NEW YORK, Aug 11: A US federal court on Monday postponed Aafia Siddiqui’s bail hearing till Sept 3.
The judge also ordered immediate medical aid for her, asking US authorities to arrange a physcian to see her within 24 hours. The judge had issued a similar order last week as well but her lawyers claim that she did not get proper medical attention and her wound was getting infected.
Ms Siddiqui was brought to the court on a wheelchair.
Mr Aitzaz Ahsan, a leader of the lawyers’ movement, was also present outside the court.
Earlier, scores of Pakistanis demonstrated outside a federal court house in Manhattan, demanding that Aafia Siddiqui be freed.
US authorities brought Ms Siddiqui, a Pakistani citizen, to New York last week for trial. The authorities claimed that she was captured in Afghanistan on July 17 and taken to a detention centre after she allegedly tried to kill her interrogators.

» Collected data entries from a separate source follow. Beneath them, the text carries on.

(** * LinDB broker write path: row batches, shard routing, family grouping,
      shard channels and replica sequences.

    A shallow embedding of
      - series/metric/row_broker.go   (BrokerRow, BrokerBatchRows and its two iterators),
      - replica/channel_shard.go      (GetOrCreateFamilyChannel),
      - tsdb/sequence.go              (newReplicaSequence),
      - replica/replicator_remote_test.go (the remote replicator, seen through its test),
    together with the properties the specification states about them.

    Layout: the models come first, one module per Go package; then the
    predicates and the sample data the properties are stated with; then
    the theorems, in modules of their own. *)

From Stdlib Require Import ZArith List Lia Bool Permutation Sorted.
From Stdlib Require Floats Uint63.
From stdpp Require Import base option list sorting gmap strings.

(* ===================================================================== *)
(** * Part I.  Models                                                     *)
(* ===================================================================== *)

(** ** github.com/lithammer/go-jump-consistent-hash

    [row_broker.go] routes a row with [jump.Hash(hash, numOfShards)]:

<<
    func Hash(key uint64, buckets int32) int32 {
        var b, j int64
        if buckets <= 0 { buckets = 1 }
        for j < int64(buckets) {
            b = j
            key = key*2862933555777941757 + 1
            j = int64(float64(b+1) * (float64(int64(1)<<31) / float64((key>>33)+1)))
        }
        return int32(b)
    }
>>

    The loop body computes in IEEE-754 binary64.  Every float that occurs is
    positive, finite and normal (between 1 and 2^62), so a binary64 value
    is modelled as mantissa and exponent in [Z], and each operation rounds
    the exact rational result to 53 significant bits, ties to even. *)
Module Jump.
Local Open Scope Z_scope.

(** [uint64] arithmetic wraps modulo 2^64. *)
Definition wrap64 (z : Z) : Z := z mod 2 ^ 64.

(** A positive binary64 value [mant * 2 ^ expo]. *)
Record float64 : Type := Float64 { mant : Z; expo : Z }.

(** The value of a float as a fraction [(numerator, denominator)]. *)
Definition to_rat (x : float64) : Z * Z :=
  if 0 <=? expo x then (mant x * 2 ^ expo x, 1) else (mant x, 2 ^ (- expo x)).

(** Nearest integer to [n / d], ties to the even one. *)
Definition rne (n d : Z) : Z :=
  let q := n / d in
  let r := n mod d in
  if 2 * r <? d then q
  else if d <? 2 * r then q + 1
  else if Z.even q then q else q + 1.

(** [n / (d * 2 ^ e)] as a fraction of integers. *)
Definition scale (n d e : Z) : Z * Z :=
  if 0 <=? e then (n, d * 2 ^ e) else (n * 2 ^ (- e), d).

(** The binary64 exponent of the positive rational [n / d]: the [e] with
    [2^52 <= n / (d * 2^e) < 2^53]. *)
Definition exponent53 (n d : Z) : Z :=
  let e0 := Z.log2 n - Z.log2 d - 52 in
  let '(n0, d0) := scale n d e0 in
  if n0 <? d0 * 2 ^ 52 then e0 - 1 else e0.

(** Rounding of the positive rational [n / d] to binary64: the mantissa is
    [n / (d * 2^e)] rounded to the nearest integer, ties to even. *)
Definition round53 (n d : Z) : float64 :=
  let e := exponent53 n d in
  let '(n1, d1) := scale n d e in
  Float64 (rne n1 d1) e.

(** [float64(z)] for a positive integer. *)
Definition float64_of_int (z : Z) : float64 := round53 z 1.

(** [x / y] in binary64. *)
Definition fdiv (x y : float64) : float64 :=
  let '(nx, dx) := to_rat x in
  let '(ny, dy) := to_rat y in
  round53 (nx * dy) (dx * ny).

(** [x * y] in binary64. *)
Definition fmul (x y : float64) : float64 :=
  let '(nx, dx) := to_rat x in
  let '(ny, dy) := to_rat y in
  round53 (nx * ny) (dx * dy).

(** [int64(x)]: truncation toward zero (the values here stay below 2^63). *)
Definition int64_of_float (x : float64) : Z :=
  let '(n, d) := to_rat x in n / d.

(** One pass through the loop body: the new [key] and the new [j]. *)
Definition next_key (key : Z) : Z := wrap64 (key * 2862933555777941757 + 1).

Definition next_j (b key : Z) : Z :=
  int64_of_float
    (fmul (float64_of_int (b + 1))
          (fdiv (float64_of_int (Z.shiftl 1 31))
                (float64_of_int (Z.shiftr key 33 + 1)))).

(** The [for j < int64(buckets)] loop; [fuel] bounds the number of passes
    and [None] means that the bound was too small. *)
Fixpoint hash_loop (fuel : nat) (key b j buckets : Z) : option Z :=
  if j <? buckets then
    match fuel with
    | O => None
    | S fuel' =>
        let b := j in
        let key := next_key key in
        let j := next_j b key in
        hash_loop fuel' key b j buckets
    end
  else Some b.

Definition clamp_buckets (buckets : Z) : Z := if buckets <=? 0 then 1 else buckets.

(** [int32(b)] *)
Definition wrap_int32 (z : Z) : Z := (z + 2 ^ 31) mod 2 ^ 32 - 2 ^ 31.

(** [jump.Hash] with an explicit bound on the passes of its loop. *)
Definition Hash_fuel (fuel : nat) (key buckets : Z) : option Z :=
  wrap_int32 <$> hash_loop fuel key 0 0 (clamp_buckets buckets).

(** [jump.Hash(key, buckets)]: [j] grows on every pass (lemma
    [JumpFacts.Hash_fuel_total] below), so [buckets] passes are enough. *)
Definition Hash (key buckets : Z) : Z :=
  default 0 (Hash_fuel (Z.to_nat (clamp_buckets buckets)) key buckets).

End Jump.

(** ** Go's [sort.Sort]

    The standard library is not part of the repository.  Both callers sort
    with a [Less] that compares an integer key with [<] (the shard id in
    [BrokerBatchRows.Less], the timestamp in [familySortedRows.Less]), so a
    sorting routine is modelled by what it does to a list under such a key.
    Of [sort.Sort] only the documented contract is used: the data is
    permuted in place into ascending order, and the sort is not guaranteed
    to be stable. *)
Module GoSort.
Local Open Scope Z_scope.

Definition ascending {A : Type} (key : A -> Z) (l : list A) : Prop :=
  StronglySorted (fun x y => key x <= key y) l.

(** A sorting routine: what [sort.Sort] makes of a list under a key. *)
Class Sorter : Type := sort_by : forall {A : Type}, (A -> Z) -> list A -> list A.

(** The contract of [sort.Sort]. *)
Record contract (sorter : Sorter) : Prop := {
  sort_by_perm : forall {A : Type} (key : A -> Z) (l : list A),
    Permutation (sort_by key l) l;
  sort_by_ascending : forall {A : Type} (key : A -> Z) (l : list A),
    ascending key (sort_by key l)
}.

(** Two routines that meet this contract, both insertion sorts: [stable]
    puts an element before the elements of equal key that follow it, and
    keeps the order of equal keys; [reversing] puts it behind them, and
    reverses that order. *)
Fixpoint insert_by {A : Type} (before : Z -> Z -> bool) (key : A -> Z)
    (x : A) (l : list A) : list A :=
  match l with
  | [] => [x]
  | y :: l' => if before (key x) (key y) then x :: l else y :: insert_by before key x l'
  end.

Definition insertion_sort {A : Type} (before : Z -> Z -> bool) (key : A -> Z)
    (l : list A) : list A :=
  foldr (insert_by before key) [] l.

Definition stable : Sorter := fun A => insertion_sort Z.leb.

Definition reversing : Sorter := fun A => insertion_sort Z.ltb.

End GoSort.

(** ** pkg/timeutil

    The package is not among the sources; [row_broker.go] uses its
    [IntervalCalculator] interface and its [TimeRange]. *)
Module Timeutil.
Local Open Scope Z_scope.

(** The four methods of [timeutil.IntervalCalculator] that the family
    iterator calls. *)
Record IntervalCalculator : Type := {
  CalcSegmentTime : Z -> Z;
  CalcFamily : Z -> Z -> Z;
  CalcFamilyStartTime : Z -> Z -> Z;
  CalcFamilyEndTime : Z -> Z
}.

Record TimeRange : Type := { Start : Z; End : Z }.

(** Modelled from the spec: [timeutil.TimeRange.Contains] is missing from
    the sources; a family window is the closed range familyStart..familyEnd. *)
Definition Contains (r : TimeRange) (timestamp : Z) : bool :=
  (Start r <=? timestamp) && (timestamp <=? End r).

(** The family start time of a timestamp, as [familyTimeOfTimestamp] in
    [row_broker.go] composes it from the calculator's methods. *)
Definition familyStart (calc : IntervalCalculator) (timestamp : Z) : Z :=
  let segmentTime := CalcSegmentTime calc timestamp in
  CalcFamilyStartTime calc segmentTime (CalcFamily calc timestamp segmentTime).

(** What the family iterator relies on: a timestamp lies in its own family
    window, and later timestamps do not have earlier family start times. *)
Record lawful (calc : IntervalCalculator) : Prop := {
  own_window : forall ts,
    familyStart calc ts <= ts <= CalcFamilyEndTime calc (familyStart calc ts);
  family_monotone : forall ts1 ts2,
    ts1 <= ts2 -> familyStart calc ts1 <= familyStart calc ts2
}.

(** A calculator with segments of [segment] milliseconds cut into families
    of [width] milliseconds, in the manner of the day interval (segments of
    one day, families of one hour). *)
Definition fixedWidth (segment width : Z) : IntervalCalculator :=
  {| CalcSegmentTime := fun timestamp => timestamp - timestamp mod segment;
     CalcFamily := fun timestamp segmentTime => (timestamp - segmentTime) / width;
     CalcFamilyStartTime := fun segmentTime family => segmentTime + family * width;
     CalcFamilyEndTime := fun familyStartTime => familyStartTime + width - 1 |}.

End Timeutil.

(** ** series/metric/row_broker.go *)
Module metric.
Import GoSort Timeutil.
Local Open Scope Z_scope.

Definition error : Type := string.

(** [int64] arithmetic wraps modulo 2^64 into [-2^63, 2^63). *)
Definition wrap_int64 (z : Z) : Z := (z + 2 ^ 63) mod 2 ^ 64 - 2 ^ 63.

(** [flatMetricsV1.Metric]: the flat-buffer view of one row, seen through
    the two accessors the broker uses. *)
Record Metric : Type := { Timestamp : Z; Hash : Z }.

Record BrokerRow : Type := {
  m : Metric;
  buffer : list Byte.byte;
  ShardID : Z;
  IsOutOfTimeRange : bool
}.

(** [BrokerRow{}] *)
Definition zeroRow : BrokerRow :=
  {| m := {| Timestamp := 0; Hash := 0 |}; buffer := []; ShardID := 0;
     IsOutOfTimeRange := false |}.

Definition with_ShardID (id : Z) (row : BrokerRow) : BrokerRow :=
  {| m := m row; buffer := buffer row; ShardID := id;
     IsOutOfTimeRange := IsOutOfTimeRange row |}.

Definition with_IsOutOfTimeRange (flag : bool) (row : BrokerRow) : BrokerRow :=
  {| m := m row; buffer := buffer row; ShardID := ShardID row;
     IsOutOfTimeRange := flag |}.

(** [flatbuffers.GetSizePrefix(buf, 0)]: the little-endian [uint32] in the
    first four bytes; [None] where Go panics on a short buffer. *)
Definition GetSizePrefix (buf : list Byte.byte) : option nat :=
  match buf with
  | b0 :: b1 :: b2 :: b3 :: _ =>
      Some (N.to_nat (Byte.to_N b0 + 256 * (Byte.to_N b1 + 256 * (Byte.to_N b2
                        + 256 * Byte.to_N b3))))
  | _ => None
  end.

(** [s[lo:hi]]; [None] where Go panics (the capacity of a slice is taken to
    be its length). *)
Definition slice {A : Type} (s : list A) (lo hi : nat) : option (list A) :=
  if decide (lo <= hi <= length s)%nat then Some (take (hi - lo) (drop lo s)) else None.

(** [flatbuffers.GetUOffsetT(buf)]: the little-endian [uint32] in the first
    four bytes of [buf]; [None] where Go panics on a buffer of fewer than
    four bytes. *)
Definition GetUOffsetT (buf : list Byte.byte) : option nat :=
  match buf with
  | b0 :: b1 :: b2 :: b3 :: _ =>
      Some (N.to_nat (Byte.to_N b0 + 256 * (Byte.to_N b1 + 256 * (Byte.to_N b2
                        + 256 * Byte.to_N b3))))
  | _ => None
  end.

Section FromBlock.
(** [row.m.Init(partition, offset)]: the generated flat-buffer code sets
    the table's bytes and position and reads nothing; the accessors of the
    view are not among the sources, and [Init] stands for the view they
    give of a partition at an offset. *)
Variable Init : list Byte.byte -> nat -> Metric.

(** [func (row *BrokerRow) FromBlock(block []byte)]; the root offset is read
    from the first four bytes of the partition, and a partition of fewer
    than four bytes is a panic. *)
Definition FromBlock (block : list Byte.byte) (row : BrokerRow) : option BrokerRow :=
  let buffer' := block in
  size ← GetSizePrefix buffer';
  partition ← slice buffer' 4 (4 + size);
  offset ← GetUOffsetT partition;
  Some {| m := Init partition offset; buffer := buffer'; ShardID := ShardID row;
          IsOutOfTimeRange := IsOutOfTimeRange row |}.
End FromBlock.

(** [func (row *BrokerRow) Size() int] *)
Definition Size (row : BrokerRow) : nat :=
  if IsOutOfTimeRange row then 0%nat else length (buffer row).

(** [io.Writer]: [Write] returns the writer's new state, the number of bytes
    written and an error. *)
Class Writer (W : Type) : Type := Write : W -> list Byte.byte -> W * (nat * option error).

(** [func (row *BrokerRow) WriteTo(writer io.Writer) (int, error)] *)
Definition WriteTo {W : Type} `{Writer W} (writer : W) (row : BrokerRow)
  : W * (nat * option error) :=
  if IsOutOfTimeRange row then (writer, (0%nat, None)) else Write writer (buffer row).

(** [BrokerBatchRows]; the embedded [shardGroupIterator] is the record
    [BrokerBatchShardIterator] below, which carries the batch it points to. *)
Record BrokerBatchRows : Type := {
  rows : list BrokerRow;
  rowCount : nat
}.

Ms Siddiqui was brought to the court from the Brooklyn detention centre early Monday morning and consulted her lawyers before the court proceedings.
On Saturday, US authorities allowed two Pakistani diplomats to visit Ms Siddiqui. She is believed to have told the diplomats that she was innocent and requested a copy of the holy Quran, halal food and assurances of a fair trial.
Although US authorities claim that Ms Siddiqui was a fixer for Al Qaeda, so far they have not brought terror charges against her.
According to a US criminal complaint, Ms Siddiqui was caught carrying documents containing recipes for explosives and chemical weapons and describing “various landmarks in the United States, including the New York City”.
The US-educated Pakistani neuroscientist had been missing for years before her sudden appearance in a New York court last week.
Human rights groups designated her a “missing person” while wanted by the Federal Bureau of Investigation put her on its wanted for questioning list.
Her lawyer Elaine Whitfield Sharp, however, claims that Ms Siddiqui has been in US custody since her disappearance from Karachi in 2003.
“We do know she was at Bagram for a long time. It was a long time. According to my client she was there for years and she was held in American custody; her treatment was horrendous,” the lawyer said.
Ms Siddiqui’s claim is contrary to the heavily contested position of the US administration that she was detained in July by Afghan forces while attempting to bomb the compound of the governor of Ghazni. The US has previously denied the presence of female detainees in Bagram and that Ms Siddiqui was ever held there.
Ms Sharp also described Ms Siddiqui’s current condition as “weak” particularly because of the gunshot wound she received during an alleged scuffle with US security personnel. Her lawyers have rejected the US claim, saying that she was too weak to scuffle and snatch a rifle from an army officer, as the authorities claim.
The lawyers claimed that since she was not given proper medical treatment, they fear that her wound became infected. She is extremely weak and had to be wheeled to the court last week as well.